For parents who struggle for years to get their children to seek help, treatment might seem like the final step in the journey toward wellness. After your child enters treatment, it can take months or even years to find the right approach, and the process can be deeply discouraging. There's no way to guarantee that your child gets the right treatment on the first try. But by carefully evaluating your treatment options, you can expedite the journey to a happier, healthier child. If you're involved with your child's treatment, you can ask questions directly. Even if your adult child undertakes treatment as a solo venture, though, you can provide him with the information he needs to find what works for him.
Understand Your Child's Challenges
Before your child begins searching for treatment providers, she needs a strong understanding of the issues with which she struggles. A treatment provider who specializes in anger management might not be well-equipped to treat someone with trauma or drug addiction. Pinpointing your child's specific challenges can help you more effectively choose a treatment plan. If your child already has a diagnosis, read everything you can about it. This empowers you to ask the right questions and choose a treatment provider who utilizes cutting-edge treatments.
Compare Treatment Professionals
Treatment professionals come in every shape, size, and educational level, and more education doesn't always mean a better provider. Your child may need a team of professionals depending upon her needs, so it's important to have an understanding of the basic treatment options. Some of the most common mental health professionals you'll encounter include:
• Psychiatrists – These mental health professionals have a medical degree, and can therefore prescribe medication. Some psychiatrists work alongside therapists, offering medication to supplement therapy. Others work solo and refer to therapists in other clinics. Nowadays, a small percentage of psychiatrists offer both therapy and medication management. This is incredibly rare due to the shortage of prescribing clinicians. If your child is hospitalized or undergoes inpatient treatment, he will almost certainly have a psychiatrist.
• Psychologists – Psychologists are often called therapists, but they have a doctorate degree-- either a Ph.D. or Psy.D. Many psychologists are highly specialized in a specific psychological issue, and some conduct research. Unless a psychologist also has a medical degree, he won't be able to prescribe medication.
• Therapists – Therapists have, at minimum, a master's degree and include marriage and family therapists, licensed clinical social workers, licensed professional counselors, and similar professionals. They cannot prescribe medication. Instead, they focus on therapeutic techniques to help individuals cope, reframe negative thoughts, and combat their mental health symptoms.

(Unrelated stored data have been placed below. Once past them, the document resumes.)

(* ===== verification/GovernanceReceipts.v ===== *)
(** * Governed receipts ([src/ibae/governance.py], second part)

    The receipts that bind an admitted batch, its execution and the acceptance of the task to one
    policy and one task: each is rebuilt from its parts when it is used as evidence. *)

From Stdlib Require Import Ascii String.
From stdpp Require Import base list gmap.
From S2P Require Import Prelude PyStr PyNumber Sha256 Canonical Records Kahn Obligations Epistemic Orchestration Budget Progress Snapshot Receipts Governance CompactEvidence.

Definition ORCHESTRATION_RECEIPT_VERSION : pystr := u "IBAE-ORCHESTRATION-RECEIPT-V1".
Definition EXECUTION_RECEIPT_VERSION : pystr := u "IBAE-EXECUTION-RECEIPT-V1".
Definition EXECUTION_PLAN_RECEIPT_VERSION : pystr := u "IBAE-EXECUTION-PLAN-RECEIPT-V1".
Definition BENCHMARK_RECEIPT_VERSION : pystr := u "IBAE-BENCHMARK-RECEIPT-V1".
Definition FINAL_ACCEPTANCE_RECEIPT_VERSION : pystr := u "IBAE-FINAL-ACCEPTANCE-RECEIPT-V1".
Definition REJECTION_RECEIPT_VERSION : pystr := u "IBAE-REJECTION-RECEIPT-V1".
Definition PARTIAL_RECEIPT_VERSION : pystr := u "IBAE-PARTIAL-RECEIPT-V1".
Definition AUTHORIZATION_MANIFEST_ID_DOMAIN : pystr := u "ibae.evidence-authorization-manifest.v1".
Definition ORCHESTRATION_ID_DOMAIN : pystr := u "ibae.governed-orchestration-id.v1".
Definition ORCHESTRATION_RECEIPT_ID_DOMAIN : pystr := u "ibae.orchestration-receipt-id.v1".
Definition EXECUTION_ID_DOMAIN : pystr := u "ibae.governed-execution-id.v1".
Definition EXECUTION_RECEIPT_ID_DOMAIN : pystr := u "ibae.execution-receipt-id.v1".
Definition EXECUTION_PLAN_ID_DOMAIN : pystr := u "ibae.execution-plan-id.v1".
Definition EXECUTION_PLAN_RECEIPT_ID_DOMAIN : pystr := u "ibae.execution-plan-receipt-id.v1".
Definition BENCHMARK_ID_DOMAIN : pystr := u "ibae.benchmark-id.v1".
Definition BENCHMARK_RECEIPT_ID_DOMAIN : pystr := u "ibae.benchmark-receipt-id.v1".
Definition FINAL_ACCEPTANCE_ID_DOMAIN : pystr := u "ibae.final-acceptance-id.v1".
Definition FINAL_ACCEPTANCE_RECEIPT_ID_DOMAIN : pystr := u "ibae.final-acceptance-receipt-id.v1".
Definition REJECTION_RECEIPT_ID_DOMAIN : pystr := u "ibae.rejection-receipt-id.v1".
Definition PARTIAL_RECEIPT_ID_DOMAIN : pystr := u "ibae.partial-receipt-id.v1".
Definition GATE_RESULT_ID_DOMAIN : pystr := u "ibae.acceptance-gate-result-id.v1".
Definition MAX_REJECTION_INVARIANTS : Z := 64.
Definition MAX_BOUND_RECEIPT_IDS : Z := 4096.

• AD/HD Coaches – Coaching offers a pragmatic approach to the treatment of AD/HD symptoms. Coaches use individualized and action-oriented approaches to combat these issues. Coaches are focused on developing productive habits and systems that lead to more productive lives.
Ask Plenty of Questions
Mental health treatment can cost thousands of dollars, so you don't want to invest money in a project that's doomed to failure. There's no guarantee that any specific treatment will work, but asking the right questions can help you ensure you've found someone who will work with your child rather than impose his own beliefs or practice inappropriate treatments. One recent study, for example, found that most people with PTSD were not receiving evidence-based treatments. Screening your treatment provider at the outset can help you avoid such a debacle. Consider the following questions:
• What issues do you specialize in?
• What treatment modalities do you use? The provider's approach should coincide with current best practices and clinical research.
• What is your certification and education? Are you licensed?
• Do you work with families? Can you help our family work together to help my child?
• Tell me about your fee structure.
• How do you handle mental health crises?
• Under what conditions would you consider hospitalization?
• How long will treatment last, and how frequently will my child need to see you?
• What will you do if the first treatment plan doesn't work?
Establish Clear Goals
The goal of treatment is to get better. This might seem like a tautology, but clients can quickly become dependent on their treatment providers. If your child spends years in therapy with no progress, you have a problem. Consequently, your child needs to establish clear treatment goals at the beginning of therapy. She should ask her therapist or doctor the following questions:
• What is the treatment plan? What methods are we using?
• How can I measure progress? How will I know if I'm getting better?
• How will I know if I'm getting worse?
• What are the side effects of this treatment? What side effects warrant immediate medical intervention?
• What are the alternatives to this particular treatment?
• What will you do if I disagree with you about treatment?
Perhaps most importantly, follow your instincts. If your child feels uncomfortable with a particular treatment provider, it's time to move on. You'll need to practice patience because treatment can take several months, but the best treatment providers will help set your expectations, giving you a good idea of what kind of progress you can expect to see.
Mayo Clinic Staff. (2011, March 17). Mental health providers: Tips on finding one. Mayo Clinic. Retrieved from http://www.mayoclinic.com/health/mental-health-providers/MY01650
Most with PTSD getting the wrong therapy. (2013, April 14). UPI. Retrieved from http://www.upi.com/Health_News/2013/04/14/Most-with-PTSD-getting-...
Questions to ask when interviewing a potential therapist [PDF]. (n.d.). The Sidran Institute.